The Phishing attacks are a method widely used by hackers to steal information and passwords. Basically it is a strategy that consists of launching a bait in order for the victim to put their data and thus obtain the keys. In this article we echo a warning from Microsoft, where they report the increase in the technique through what is known as HTTP Request Smuggling.
Microsoft alerts of new Phishing campaigns
From Microsoft they have reported that they have seen an increase in malicious campaigns that are based on HTTP Request Smuggling, which attacks how a website processes HTTP request sequences. It must be borne in mind that they are vulnerabilities that are often critical in nature, which is why attackers manage to bypass security measures.

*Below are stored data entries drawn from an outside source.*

Definition add_component (name0 shape0 color0 label0 category : string) : M unit :=
  fun self =>
    if negb (str_in shape0 VALID_SHAPES) then (Raise InvalidShape, self)
    else if negb (plot_accepts_color color0) then (Raise InvalidColor, self)
    else
      let component := mkComponent name0 shape0 color0 label0 in
      if String.eqb category "Sugar" then
        (Ok tt, set_sugars (insert name0 component) self)
      else if String.eqb category "Substituent" then
        (Ok tt, set_substituents (insert name0 component) self)
      else if String.eqb category "Scaffold" then
        (Ok tt, set_scaffolds (insert name0 component) self)
      else (Ok tt, self).
End AddComponent.

(** The check as the program runs it.  [plt.plot(c=color)] is called with
    no data: Matplotlib then builds no line, never parses [c] and never
    raises, so every color string passes and the [except ValueError] branch
    of [add_component] is never entered. *)
Definition plot_without_data : string → bool := fun _ => true.

(** ** [attach_component] *)

(** [d[k].append(x)]: the list stored under [k] grows in place; the
    subscript raises when [k] is missing. *)
Definition od_append (k : string) (x : Attachment) (d : odict (list Attachment))
    : result (odict (list Attachment)) :=
  match od_get k d with
  | Some l => Ok (od_set k (l ++ [x]) d)
  | None => Raise KeyError
  end.

(** The body of either branch of the final [if]:
    [if parent_point not in d: d[parent_point] = []] and then
    [d[parent_point].append((component, direction))]. *)
Definition store_attachment (parent_point : string) (x : Attachment)
    (d : odict (list Attachment)) : result (odict (list Attachment)) :=
  let d1 := if negb (od_mem parent_point d) then od_set parent_point [] d else d in
  od_append parent_point x d1.

Definition attach_component (parent_point component_name direction category : string)
    : M unit :=
  fun self =>
    match attachment_points self !! parent_point with
    | None => (Raise UnknownAttachmentPoint, self)
    | Some _ =>
        let component :=
          if String.eqb category "Sugar" then sugars self !! component_name
          else substituents self !! component_name in
        match component with
        | None => (Raise UnknownComponent, self)
        | Some component =>
            if String.eqb category "Sugar" then
              match store_attachment parent_point (component, direction)
                      (attached_sugars (molecule self)) with
              | Ok d => (Ok tt, set_molecule (with_attached_sugars d) self)
              | Raise e => (Raise e, self)
              end
            else
              match store_attachment parent_point (component, direction)
                      (attached_substituents (molecule self)) with
              | Ok d => (Ok tt, set_molecule (with_attached_substituents d) self)
              | Raise e => (Raise e, self)
              end
        end
    end.

(** ** Selecting the scaffold

    The form layer runs [builder.molecule.scaffold = builder.scaffolds[scaffold]]. *)
Definition set_scaffold (scaffold_name : string) : M unit :=
  fun self =>
    match scaffolds self !! scaffold_name with
    | Some c => (Ok tt, set_molecule (with_scaffold c) self)
    | None => (Raise KeyError, self)
    end.

(** ** Drawing *)

(** What the methods hand to Matplotlib, in call order.  The keyword
    arguments that are the same constant at every call are not recorded:
    [edgecolor="black"], [linewidth=2], [alpha=1.0], the box style
    ["round,pad=0.6,rounding_size=0.0"], and for the texts
    [ha='center'], [va='center'], [fontweight='bold'].

    What Matplotlib does with the calls is not modelled.  Its patch
    constructors raise [ValueError] on a [facecolor] they cannot parse, which
    [add_component] lets through: [draw_shape] below has no such path, so the
    model says which artists are asked for and in which order, and not
    whether Matplotlib completes the drawing for such a color.  The fields
    [xlim], [ylim] and [aspect] hold the arguments of the last [set_xlim],
    [set_ylim] and [set_aspect] calls; the later adjustment of the limits
    under [adjustable='datalim'] and [plt.tight_layout] is Matplotlib's, so
    they are not the limits of the figure as returned. *)
Inductive Artist : Type :=
| FancyBboxPatch (xy : float * float) (width height : float) (facecolor : string)
| Circle (xy : float * float) (radius : float) (facecolor : string)
| Text (x y : float) (s : string) (fontsize : nat).

Record Axes : Type := mkAxes {
  children : list Artist;
  xlim : float * float;
  ylim : float * float;
  aspect : string;
  axison : bool
}.

Record Figure : Type := mkFigure {
  figsize : float * float;
  axes : Axes;
  tight : bool
}.

(** [ax.add_patch], [ax.add_artist] and [ax.text] each put one more artist
    on the axes. *)
Definition add_child (a : Artist) (ax : Axes) : Axes :=
  mkAxes (children ax ++ [a]) (xlim ax) (ylim ax) (aspect ax) (axison ax).

(** The axes that [plt.subplots] returns. *)
Definition new_axes : Axes := mkAxes [] (0, 1)%float (0, 1)%float "auto" true.

#[local] Set Warnings "-inexact-float".

Definition draw_shape (shape_type : string) (ax : Axes) (position0 : float * float)
    (color0 label0 : string) : Axes :=
  if String.eqb shape_type "hexagon" then
    let width := 0.1%float in
    let height := 0.1%float in
    let rect :=
      FancyBboxPatch ((position0.1 - width / 2)%float, (position0.2 - height / 2)%float)
                     width height color0 in
    let ax := add_child rect ax in
    add_child (Text position0.1 position0.2 label0 13) ax
  else if String.eqb shape_type "circle" then
    let circle := Circle position0 0.5%float color0 in
    let ax := add_child circle ax in
    add_child (Text position0.1 position0.2 label0 8) ax
  else ax.

(** The dict literal of the two loops and its [.get(direction, (1, 0))]. *)
Definition direction_table : list (string * (float * float)) :=
  [ ("Right", (1, 0)%float);
    ("Left", (-1, 0)%float);
    ("Up", (0, 1)%float);
    ("Down", (0, -1)%float) ].

Definition direction_vector (direction : string) : float * float :=
  match od_get direction direction_table with
  | Some v => v
  | None => (1, 0)%float
  end.

(** [component_position] of the loop body.  [i] is the [enumerate] index the
    loop binds; the multiplier that used it is commented out in the
    source. *)
Definition component_position (point_position : float * float) (direction : string)
    (i : nat) : float * float :=
  let direction_vector := direction_vector direction in
  ((point_position.1 + direction_vector.1 * 1.0)%float,
   (point_position.2 + direction_vector.2 * 1.0)%float).

(** [for i, (component, direction) in enumerate(items)]: the inner loop, the
    same text for sugars and for substituents.  The subscript
    [self.attachment_points[point]] is evaluated once per item. *)
Fixpoint draw_items (points : gmap string AttachmentPoint) (point : string) (i : nat)
    (items : list Attachment) (ax : Axes) : result Axes :=
  match items with
  | [] => Ok ax
  | (component, direction) :: rest =>
      match points !! point with
      | None => Raise KeyError
      | Some ap =>
          let component_position := component_position (position ap) direction i in
          let ax := draw_shape (shape component) ax component_position
                               (color component) (label component) in
          draw_items points point (S i) rest ax
      end
  end.

(** [for point, items in d.items()]: the outer loop. *)
Fixpoint draw_attached (points : gmap string AttachmentPoint)
    (d : odict (list Attachment)) (ax : Axes) : result Axes :=
  match d with
  | [] => Ok ax
  | (point, items) :: rest =>
      match draw_items points point 0 items ax with
      | Ok ax => draw_attached points rest ax
      | Raise e => Raise e
      end
  end.

(** The arguments of [ax.set_xlim], [ax.set_ylim],
    [ax.set_aspect('equal', adjustable='datalim')] and [ax.axis('off')];
    [adjustable] is not recorded. *)
Definition finish_axes (ax : Axes) : Axes :=
  let buffer := 7%float in
  mkAxes (children ax) ((- buffer)%float, buffer) ((- buffer)%float, buffer) "equal" false.

(** [visualize_molecule].  The figure of the first [plt.subplots()] call is
    dropped at once and nothing is drawn on it; [all_positions] and
    [base_position] are computed and never read.  The method only reads
    [self]. *)
Definition visualize_molecule : M Figure :=
  let! self := get_self in
  let ax := new_axes in
  let scaffold_pos := (0, 0)%float in
  let scaffold0 := scaffold (molecule self) in
  let ax := draw_shape (shape scaffold0) ax scaffold_pos (color scaffold0) (label scaffold0) in
  let! ax := lift (draw_attached (attachment_points self)
                                 (attached_sugars (molecule self)) ax) in
  let! ax := lift (draw_attached (attachment_points self)
                                 (attached_substituents (molecule self)) ax) in
  ret (mkFigure (10, 4)%float (finish_axes ax) true).

(** ** The calls of the form layer *)

Inductive Call : Type :=
| AddAttachmentPoint (name0 : string) (position0 : float * float)
| AddComponent (name0 shape0 color0 label0 category : string)
| AttachComponent (parent_point component_name direction category : string)
| SetScaffold (scaffold_name : string)
| Visualize.

Definition ignore {A} (c : M A) : M unit := let! x := c in ret tt.

Definition call (parses_named_or_hex : string → bool) (c : Call) : M unit :=
  match c with
  | AddAttachmentPoint n p => add_attachment_point n p
  | AddComponent n s c l cat => add_component parses_named_or_hex n s c l cat
  | AttachComponent p n d cat => attach_component p n d cat
  | SetScaffold n => set_scaffold n
  | Visualize => ignore visualize_molecule
  end.

(** The builder after a call, whether the call returned or raised: the form
    layer catches the error and keeps the session's builder. *)
Definition after (parses_named_or_hex : string → bool) (c : Call)
    (self : MoleculeBuilder) : MoleculeBuilder :=
  snd (call parses_named_or_hex c self).
Definition WithHeaderName (name : string) : Option := fun c =>
  {| headerName := name; defaultTimeout := defaultTimeout c;
     maxTimeout := maxTimeout c |}.

(** The loop [for _, o := range opts { o(cfg) }] of [Wrap] and
    [WrapClient]. *)
Definition applyOptions (opts : list Option) (c : config) : config :=
  fold_left (fun c o => o c) opts c.

Section Stages.

(** The state of the response writer and the result of a round trip
    (a response and an error) are opaque to the stages. *)
Variable ResponseWriter : Type.
Variable RoundTripResult : Type.

(** An [http.Handler], by its [ServeHTTP] method. *)
Definition Handler := ResponseWriter -> Request -> ResponseWriter.

(** An [http.RoundTripper], by its [RoundTrip] method. *)
Definition RoundTripper := Request -> RoundTripResult.

(** *** middleware.go *)

Record Middleware := { cfg : config; target : Handler }.

Definition Wrap (target : Handler) (opts : list Option) : Middleware :=
  {| cfg := applyOptions opts newConfig; target := target |}.

(** [(m *Middleware) ServeHTTP(w, r)]; [now] is the reading [time.Now()]
    returns inside the branch that resolves a deadline.  The deferred
    [cancel()] releases the derived context once the target has returned
    and leaves no trace in the writer. *)
Definition ServeHTTP (m : Middleware) (now : Time)
    (w : ResponseWriter) (r : Request) : ResponseWriter :=
  let ctx := Context r in
  match Deadline ctx with
  | Some _ => target m w r
  | None =>
      let deadline := zeroTime in
      let incomingDeadline := Get (Header_ r) (headerName (cfg m)) in
      let deadline :=
        if negb (String.eqb incomingDeadline "") then
          match Parse incomingDeadline with
          | Some dl => dl
          | None => deadline
          end
        else deadline in
      let deadline :=
        if IsZero deadline && negb (defaultTimeout (cfg m) =? 0)
        then GoTime.Add now (defaultTimeout (cfg m))
        else deadline in
      if negb (IsZero deadline) then
        let deadline :=
          if negb (maxTimeout (cfg m) =? 0) then
            let maxDeadline := GoTime.Add now (maxTimeout (cfg m)) in
            if After deadline maxDeadline then maxDeadline else deadline
          else deadline in
        let ctx := WithDeadline ctx deadline in
        let r := WithContext r ctx in
        target m w r
      else target m w r
  end.
(** * Gmail / Calendar backend: shallow embedding and verified properties

    The development follows the layout of the Python sources:
    - [Exception]           src/exception.py
    - [ExceptionHandling]   src/exception_handling.py (conversion utilities)
    - [Codec]               the base64 / UTF-8 decoding used by the parser
    - [Service]             src/extra/service.py (the provider gateway)
    - [Database]            src/database.py (tables, session, constraints)
    - [Routes]              src/routes/auth.py and src/routes/email.py
    - [Samples], [Notions]  concrete data, and the vocabulary of the
                            statements proved in the second part

    Python exceptions are explicit values ([PyExc]); a computation that may
    raise returns a [result].  Handlers that touch the database session or
    the remote provider run in the state-and-exception monad [M]. *)

From Stdlib Require Import List String Ascii ZArith Bool Lia.
From Stdlib Require Import DecimalString.
Import ListNotations.

Open Scope string_scope.
Open Scope Z_scope.

(* ===================================================================== *)
(** ** Python exceptions and fallible results                            *)
(* ===================================================================== *)

(** Decimal rendering of an integer, as an f-string prints it. *)
Definition string_of_Z (z : Z) : string :=
  NilZero.string_of_int (Z.to_int z).

Definition string_of_nat (n : nat) : string :=
  NilZero.string_of_uint (Nat.to_uint n).
(** * mtuq: grid search and waveform processing

    A shallow embedding of [mtuq/grid_search.py] and of the [ProcessData]
    class of [mtuq/process_data.py], with the properties of the
    specification stated and proved against it.

    Python exceptions are results of type [result]; the state of a
    [ProcessData] instance is threaded explicitly. *)

From Stdlib Require Import ZArith QArith Lia Ascii String.
From stdpp Require Import gmap strings list fin_maps.

Local Open Scope nat_scope.

(** ** Exceptions *)

(** The exceptions of the code; [Blocked] stands for a collective MPI
    call that never returns. *)

Inductive exn : Type :=
  | Exception
  | ValueError
  | AssertionError
  | KeyError
  | TypeError
  | AttributeError
  | IndexError
  | NotImplementedError
  | ZeroDivisionError
  | OverflowError
  | Blocked.

Inductive result (A : Type) : Type :=
  | Ok (a : A)
  | Raise (e : exn).
Arguments Ok {A} a.
Arguments Raise {A} e.

Definition rbind {A B} (r : result A) (k : A → result B) : result B :=
  match r with
  | Ok a => k a
  | Raise e => Raise e
  end.

#[export] Instance result_ret : MRet result := λ A a, Ok a.
#[export] Instance result_bind : MBind result := λ A B k r, rbind r k.

Fixpoint rsequence {A} (rs : list (result A)) : result (list A) :=
  match rs with
  | [] => Ok []
  | r :: rs' =>
      rbind r (λ a, rbind (rsequence rs') (λ l, Ok (a :: l)))
  end.

(** ** numpy arrays of rank two

    An array of shape [(length rows, ncols)]; [ncols] is kept apart so that
    the shape [(0, k)] is represented. *)

Module Numpy.
Section Ndarray.
Context {V : Type}.

Record ndarray : Type := mk_ndarray {
  rows : list (list V);
  ncols : nat;
}.

Definition nrows (a : ndarray) : nat := length (rows a).
Definition shape (a : ndarray) : nat * nat := (nrows a, ncols a).

(** Every row of a real array has [ncols] entries. *)
Definition wf (a : ndarray) : Prop :=
  Forall (λ r, length r = ncols a) (rows a).

(** The values of column [i], top to bottom. *)
Definition column (i : nat) (a : ndarray) : list (option V) :=
  (λ r, r !! i) <$> rows a.

(** An array of shape [(length vs, 1)]. *)
Definition column_of (vs : list V) : ndarray :=
  {| rows := (λ v, [v]) <$> vs; ncols := 1 |}.

(** Rows of [a] followed, entry by entry, by the rows of the others. *)
Fixpoint hcat (a : list (list V)) (rest : list (list (list V)))
  : list (list V) :=
  match rest with
  | [] => a
  | b :: rest' => zip_with app a (hcat b rest')
  end.

(** [np.concatenate(arrs, axis=1)]: needs one array at least, and the
    same number of rows in all of them. *)
Definition concatenate_axis1 (arrs : list ndarray) : result ndarray :=
  match arrs with
  | [] => Raise ValueError
  | a :: rest =>
      if forallb (λ b, nrows b =? nrows a) rest
      then Ok {| rows := hcat (rows a) (rows <$> rest);
                 ncols := foldr (λ b n, ncols b + n) 0 (a :: rest) |}
      else Raise ValueError
  end.

(** [np.concatenate(arrs)], along axis 0: needs one array at least, and
    the same number of columns in all of them. *)
Definition concatenate_axis0 (arrs : list ndarray) : result ndarray :=
  match arrs with
  | [] => Raise ValueError
  | a :: rest =>
      if forallb (λ b, ncols b =? ncols a) rest
      then Ok {| rows := concat (rows <$> (a :: rest)); ncols := ncols a |}
      else Raise ValueError
  end.
End Ndarray.
Arguments ndarray V : clear implicits.
End Numpy.

(** ** mtuq/grid_search.py *)

Module GridSearch.
Import Numpy.

(** [mtuq.util.ProgressCallback(start=, stop=, percent=)] *)
Record ProgressCallback : Type := {
  start : nat;
  stop : nat;
  percent : Z;
}.

(** What [_is_mpi_env] and [MPI.COMM_WORLD] see of the process. *)
Record mpi_env : Type := {
  mpi4py_importable : bool;
  mpi4py_MPI_importable : bool;
  COMM_WORLD_size : nat;
  COMM_WORLD_rank : nat;
}.

Definition _is_mpi_env (env : mpi_env) : bool :=
  if negb (mpi4py_importable env) then false
  else if negb (mpi4py_MPI_importable env) then false
  else if 1 <? COMM_WORLD_size env then true
  else false.

Section GridSearch.
Context {Data Greens Origin Source V : Type}.

(** [greens.select(origin)] *)
Variable select : Greens → Origin → Greens.
(** [sources.partition(nproc)] of [mtuq.grid] *)
Variable partition : list Source → nat → list (list Source).

(** The injected misfit callable. *)
Definition misfit_fn : Type :=
  Data → Greens → list Source → ProgressCallback → ndarray V.

(** [origins = iterable(origins)] is taken as already a list. *)
Definition _grid_search_serial (data : Data) (greens : Greens)
    (misfit : misfit_fn) (origins : list Origin) (sources : list Source)
    (msg_interval : Z) : result (ndarray V) :=
  let ni := length origins in
  let nj := length sources in
  let results :=
    imap (λ _i origin,
            let msg_handle :=
              {| start := _i * nj; stop := ni * nj;
                 percent := msg_interval |} in
            misfit data (select greens origin) sources msg_handle)
         origins in
  concatenate_axis1 results.

(** [comm.scatter(sources, root=0)] on rank [iproc], [parts] being the
    list the root passes (what the other ranks pass is ignored).  The
    root's list must hold one item per process: otherwise mpi4py raises
    [ValueError] on the root, and the other ranks wait in the call for
    ever. *)
Definition scatter (parts : list (list Source)) (nproc iproc : nat)
  : result (list Source) :=
  if length parts =? nproc then
    match parts !! iproc with
    | Some p => Ok p
    | None => Raise ValueError
    end
  else if iproc =? 0 then Raise ValueError
  else Raise Blocked.

(** The body of [grid_search] up to the gather, on rank [iproc] of
    [nproc], every rank being called with the same arguments. *)
Definition rank_results (data : Data) (greens : Greens)
    (misfit : misfit_fn) (origins : list Origin) (sources : list Source)
    (msg_interval : Z) (nproc iproc : nat) : result (ndarray V) :=
  rbind (scatter (partition sources nproc) nproc iproc) (λ sources,
  let msg_interval := if negb (iproc =? 0) then 0%Z else msg_interval in
  _grid_search_serial data greens misfit origins sources msg_interval).

(** [comm.allgather(results)]: the results of all ranks, in rank order.
    A rank reaches the call once its own results are there; a rank that
    has raised never enters it, and the others then wait for ever. *)
Definition allgather_results (data : Data) (greens : Greens)
    (misfit : misfit_fn) (origins : list Origin) (sources : list Source)
    (msg_interval : Z) (nproc : nat) : result (list (ndarray V)) :=
  match
    rsequence
      ((λ r, rank_results data greens misfit origins sources msg_interval
               nproc r) <$> seq 0 nproc)
  with
  | Ok results => Ok results
  | Raise _ => Raise Blocked
  end.

Definition grid_search (env : mpi_env) (data : Data) (greens : Greens)
    (misfit : misfit_fn) (origins : list Origin) (sources : list Source)
    (msg_interval : Z) (allgather : bool) : result (ndarray V) :=
  let iproc := COMM_WORLD_rank env in
  let nproc := COMM_WORLD_size env in
  rbind
    (if _is_mpi_env env
     then rank_results data greens misfit origins sources msg_interval
            nproc iproc
     else _grid_search_serial data greens misfit origins sources
            msg_interval)
    (λ results,
       if allgather && _is_mpi_env env
       then rbind (allgather_results data greens misfit origins sources
                     msg_interval nproc)
                  concatenate_axis0
       else Ok results).

(** The gather of the specification: the per-partition outputs of the
    serial evaluator, concatenated along the source axis. *)
Definition gather_serial (data : Data) (greens : Greens)
    (misfit : misfit_fn) (origins : list Origin)
    (parts : list (list Source)) (msg_interval : Z)
  : result (ndarray V) :=
  rbind
    (rsequence
       ((λ p, _grid_search_serial data greens misfit origins p
                msg_interval) <$> parts))
    concatenate_axis0.
End GridSearch.
End GridSearch.

(** ** mtuq/process_data.py *)

Module ProcessData.

(** *** Numbers

    Python floats and the operations the module applies to them.  The
    embedding does not fix their rounding: it is stated over any carrier
    with these operations. *)

Class Float (F : Type) : Type := {
  lit : Q → F;                 (* a literal, e.g. [lit 0.4] *)
  fadd : F → F → F;
  fsub : F → F → F;
  fmul : F → F → F;
  fdiv : F → F → F;
  fpow : F → F → F;            (* [x ** y] *)
  (* the exception that [x ** y] raises, if it raises: [ZeroDivisionError]
     for zero to a negative power, [OverflowError] *)
  pow_error : F → F → option exn;
  (* [x ** y] is a complex number: [x] negative and [y] fractional *)
  pow_complex : F → F → bool;
  feqb : F → F → bool;         (* [x == y] *)
  fltb : F → F → bool;         (* [x < y] *)
  fleb : F → F → bool;         (* [x <= y] *)
  below_inf : F → bool;        (* [x < np.inf] *)
  float_of_str : string → result F;   (* [float(s)] *)
}.

(** What the proofs use of the comparisons: zero equals zero, and a number
    above zero does not. *)
Class FloatLaws (F : Type) `{Float F} : Prop := {
  feqb_zero : feqb (lit 0 : F) (lit 0) = true;
  fltb_nonzero : ∀ x : F, fltb (lit 0) x = true → feqb x (lit 0) = false;
}.

(** [if x:] on a float *)
Definition truthy `{Float F} (x : F) : bool := negb (feqb x (lit 0)).

(** [x / y] and [x ** y] on Python floats: the division raises for a
    divisor that equals zero, the power as the carrier says. *)
Definition truediv `{Float F} (x y : F) : result F :=
  if feqb y (lit 0) then Raise ZeroDivisionError else Ok (fdiv x y).

Definition power `{Float F} (x y : F) : result F :=
  match pow_error x y with
  | Some e => Raise e
  | None => Ok (fpow x y)
  end.

(** Exact rationals are one such carrier; [**] is computed for integral
    exponents, which is all the examples below use. *)
Definition Qpow (x y : Q) : Q := Qpower x (Qnum y / Z.pos (Qden y)).

#[export] Instance Q_Float : Float Q := {|
  lit := λ q, q;
  fadd := Qplus;
  fsub := Qminus;
  fmul := Qmult;
  fdiv := Qdiv;
  fpow := Qpow;
  pow_error := λ x y,
    if Qeq_bool x 0 && (if Qlt_le_dec y 0 then true else false)
    then Some ZeroDivisionError else None;
  pow_complex := λ x y,
    (if Qlt_le_dec x 0 then true else false)
    && negb (Pos.eqb (Qden (Qred y)) 1);
  feqb := Qeq_bool;
  fltb := λ x y, if Qlt_le_dec x y then true else false;
  fleb := Qle_bool;
  below_inf := λ _, true;
  float_of_str := λ _, Raise ValueError;   (* the examples parse no text *)
|}.

(** *** Data *)

(** A value of the keyword dictionary [**parameters]. *)
Inductive value (F : Type) : Type :=
  | VFloat (x : F)
  | VStr (s : string).
Arguments VFloat {F} x.
Arguments VStr {F} s.

Definition num {F} (v : value F) : result F :=
  match v with
  | VFloat x => Ok x
  | VStr _ => Raise TypeError
  end.

Definition str {F} (v : value F) : result string :=
  match v with
  | VStr s => Ok s
  | VFloat _ => Raise TypeError
  end.

Record Station (F : Type) : Type := {
  station_latitude : F;
  station_longitude : F;
}.
Arguments station_latitude {F} _.
Arguments station_longitude {F} _.

Record Origin (F : Type) : Type := {
  latitude : F;
  longitude : F;
  depth_in_m : F;
  time : F;
}.
Arguments latitude {F} _.
Arguments longitude {F} _.
Arguments depth_in_m {F} _.
Arguments time {F} _.

(** [trace.sac]: the SAC header fields the module reads. *)
Record SacHeaders (F : Type) : Type := {
  t5 : option F;
  t6 : option F;
}.
Arguments t5 {F} _.
Arguments t6 {F} _.

(** The SAC header of a Green's function of the FK database: the fields
    the module reads, which a file may lack. *)
Record FkHeaders (F : Type) : Type := {
  t1 : option F;
  t2 : option F;
}.
Arguments t1 {F} _.
Arguments t2 {F} _.

(** [trace.stats] *)
Record Stats (F : Type) : Type := {
  channel : string;
  npts : nat;
  delta : F;
  starttime : F;
}.
Arguments channel {F} _.
Arguments npts {F} _.
Arguments delta {F} _.
Arguments starttime {F} _.

(** An obspy [Trace], with the attributes the module reads and sets. *)
Record Trace (F : Type) : Type := {
  stats : Stats F;
  data : list F;
  sac : option (SacHeaders F);
  weight : option F;
}.
Arguments stats {F} _.
Arguments data {F} _.
Arguments sac {F} _.
Arguments weight {F} _.

(** An obspy [Stream] or an mtuq [GreensTensor]: the traces of one
    station, distinct objects, and the attributes read with [getattr] and
    [hasattr]. *)
Record Bundle (F : Type) : Type := {
  traces : list (Trace F);
  id : option string;
  tags : option (list string);
  station : option (Station F);
  origin : option (Origin F);
  preliminary_origin : option (Origin F);
}.
Arguments traces {F} _.
Arguments id {F} _.
Arguments tags {F} _.
Arguments station {F} _.
Arguments origin {F} _.
Arguments preliminary_origin {F} _.

(** An entry of [self._picks]: an [AttribDict] with [P] and [S] once they
    are assigned. *)
Record Picks (F : Type) : Type := {
  P : option F;
  S : option F;
}.
Arguments P {F} _.
Arguments S {F} _.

This type of threat is capable of putting different types of devices at risk. For example it can affect a web server, proxy or firewall. It is not a new technique, but it has been refining its attacks over time and reaching more systems.
The main risk with this type of technique is that in many cases the antivirus are not able to detect them. Antivirus engines have a database with previously discovered threats, but in case it is something new and has not been previously discovered, things get complicated.
An example of all this could be an HTML attachment that could include a harmless link that leads to another website that is theoretically legitimate and has no danger.
How to avoid these types of attacks
So what can we do to prevent security attacks of this type? The most important thing is always going to be common sense. We must avoid making mistakes such as opening an attachment that we have received by email, installing a program from unofficial sources, etc.
On the other hand, it is very important to have a good antivirus, which is up-to-date, as well as having the latest versions of the operating system to avoid any type of threats. This will prevent the entry of many threats that could put computers at risk.